The C# compiler does something similar to this automatically for you when you want to switch on a string value. In C, I've manually done something similar when I want to switch on a string. I place the target strings in a table along with enumerations that are used to identify the strings, and I switch on the enum:
char* cmdString = "copystuff"; // a string with a command identifier,
// maybe obtained from console input
StrLookupValueStruct CmdStringTable[] = {
{ "liststuff", CMD_LIST },
{ "docalcs", CMD_CALC },
{ "copystuff", CMD_COPY },
{ "delete", CMD_DELETE },
{ NULL, CMD_UNKNOWN },
};
int cmdId = strLookupValue( cmdString, CmdStringTable); // transform the string
// into an enum
switch (cmdId) {
case CMD_LIST:
doList();
break;
case CMD_CALC:
doCalc();
break;
case CMD_COPY:
doCopy();
break;
// etc...
}
Instead of having to use a sequence of if statements:
if (strcmp( cmdString, "liststuff") == 0) {
doList();
}
else if (strcmp( cmdString, "docalcs") == 0) {
doCalc();
}
else if (strcmp( cmdString, "copystuff") == 0) {
doCopy();
}
// etc....
As an aside, for the string to function mapping here I personally find the table lookup/switch statement combination to be a bit more readable, but I imagine there are people who might prefer the more direct approach of the if sequence.

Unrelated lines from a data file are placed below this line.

(** * Values and casts *)

Definition in_range (T : int_type) (z : Z) : Prop := numeric_lowest T ≤ z ≤ numeric_max T.

Lemma fits_spec T z : fits T z = true ↔ in_range T z.
Proof. unfold fits, in_range. rewrite andb_true_iff, !Z.leb_le. done. Qed.

#[global] Instance in_range_dec T z : Decision (in_range T z).
Proof. unfold in_range. apply _. Defined.

(** The limits, as numbers. *)
Ltac limits T :=
  destruct T; cbv [in_range numeric_lowest numeric_max digits int_signed int_bits Z.sub Z.opp Z.add
    Z.pow Z.pow_pos Pos.iter Z.mul Pos.mul Pos.add Z.pos_sub Pos.pred_double Pos.sub Pos.sub_mask
    Pos.double_mask Pos.succ_double_mask Pos.double_pred_mask Pos.pred_mask Pos.add_carry Pos.succ] in *.

Lemma in_range_signed T z : in_range T z ↔
  if int_signed T then in_s (int_bits T) z else in_u (int_bits T) z.
Proof. unfold in_s, in_u. limits T; lia. Qed.

Lemma cast_range T z : in_range T (cast T z).
Proof.
  apply in_range_signed. unfold cast. destruct (int_signed T) eqn:E.
  - apply wrap_s_range. by destruct T.
  - apply wrap_u_range. by destruct T.
Qed.

Lemma cast_id T z : in_range T z → cast T z = z.
Proof.
  rewrite in_range_signed. unfold cast. destruct (int_signed T).
  - apply wrap_s_id. by destruct T.
  - apply wrap_u_id.
Qed.

Lemma cast_eq T z : cast T z = z ↔ in_range T z.
Proof. split; [|apply cast_id]. intros <-. apply cast_range. Qed.

(** A cast keeps the value modulo the size of the type, and is determined by it. *)
Lemma cast_mod T z : cast T z mod 2 ^ int_bits T = z mod 2 ^ int_bits T.
Proof.
  unfold cast. destruct (int_signed T).
  - apply wrap_s_mod. by destruct T.
  - unfold wrap_u. by rewrite Z.mod_mod by by destruct T.
Qed.

Lemma cast_unique T z y : in_range T y → y mod 2 ^ int_bits T = z mod 2 ^ int_bits T → cast T z = y.
Proof.
  intros Hy Hm. transitivity (cast T y); [|by apply cast_id].
  unfold cast, wrap_s, wrap_u. destruct (int_signed T); [|done].
  by rewrite <-Zplus_mod_idemp_l, <-Hm, Zplus_mod_idemp_l.
Qed.

Lemma cast_cast T z : cast T (cast T z) = cast T z.
Proof. apply cast_id, cast_range. Qed.

(** Casting between types of the same width does not lose anything. *)
Lemma cast_via T U z : int_bits U = int_bits T → cast T (cast U z) = cast T z.
Proof.
  intros Hb. apply cast_unique; [apply cast_range|]. rewrite cast_mod, <-Hb.
  by rewrite cast_mod.
Qed.

#[export] Hint Resolve cast_range cast_id : spitfire.

(** * Range checks *)

Lemma contains_spec Dst Src :
  StaticDstRangeRelationToSrcRange Dst Src = true ↔
  numeric_lowest Dst ≤ numeric_lowest Src ∧ numeric_max Src ≤ numeric_max Dst.
Proof. destruct Dst, Src; vm_compute; naive_solver. Qed.

Lemma contains_range Dst Src z :
  StaticDstRangeRelationToSrcRange Dst Src = true → in_range Src z → in_range Dst z.
Proof. rewrite contains_spec. unfold in_range. lia. Qed.

(** The limits of [NarrowingRange] are those of the type, for integers. *)
Lemma narrowing_limits Dst Src :
  narrowing_lowest Dst Src = numeric_lowest Dst ∧ narrowing_max Dst Src = numeric_max Dst.
Proof. by destruct Dst, Src; vm_compute. Qed.

(** The promoted type of the checks on different signs holds the values it is asked for. *)
Lemma promotion_holds Dst Src z :
  int_signed Dst ≠ int_signed Src → 0 ≤ z → in_range Src z ∨ in_range Dst z →
  in_range (common_type Src Dst) z.
Proof.
  intros Hs Hz H. unfold in_range in *.
  assert (numeric_lowest (common_type Src Dst) ≤ 0 ∧
    numeric_max Src ≤ numeric_max (common_type Src Dst) ∧
    numeric_max Dst ≤ numeric_max (common_type Src Dst)) as (H1&H2&H3); [|lia].
  by destruct Dst, Src; try done; vm_compute.
Qed.

Lemma lowest_unsigned T : int_signed T = false → numeric_lowest T = 0.
Proof. unfold numeric_lowest. by intros ->. Qed.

The set of expressions you have in your question don't look particularly simple to transform into a hash - your hash function would almost certainly end up being a sequence of if statements - you would have basically just moved the construct somewhere else. Jon Skeet's original answer was essentially to turn your expressions into a hash, but when the or operation got thrown into the mix of one of the tests, the hash function broke down.
In general you can't. What you are doing already is fine, although you might want to add an else clause at the end to catch unexpected inputs.
In your specific example it seems that j is often twice the value of i. If that is a general rule you could try to take advantage of that by doing something like this instead:
if (i * 2 == j) /* Watch out for overflow here if i could be large! */
{
switch (i)
{
case 10:
// ...
break;
case 100:
// ...
break;
// ...
}
}
(Removed original answer: I'd missed the fact that the condition was an "OR" rather than an "AND". EDIT: Ah, because apparently it wasn't to start with.)
You could still theoretically use something like my original code (combining two 32-bit integers into one 64-bit integer and switching on that), although there would be 2^33 case statements covering the last condition. I doubt that any compiler would actually make it through such code :)
But basically, no: use the if/else structure instead.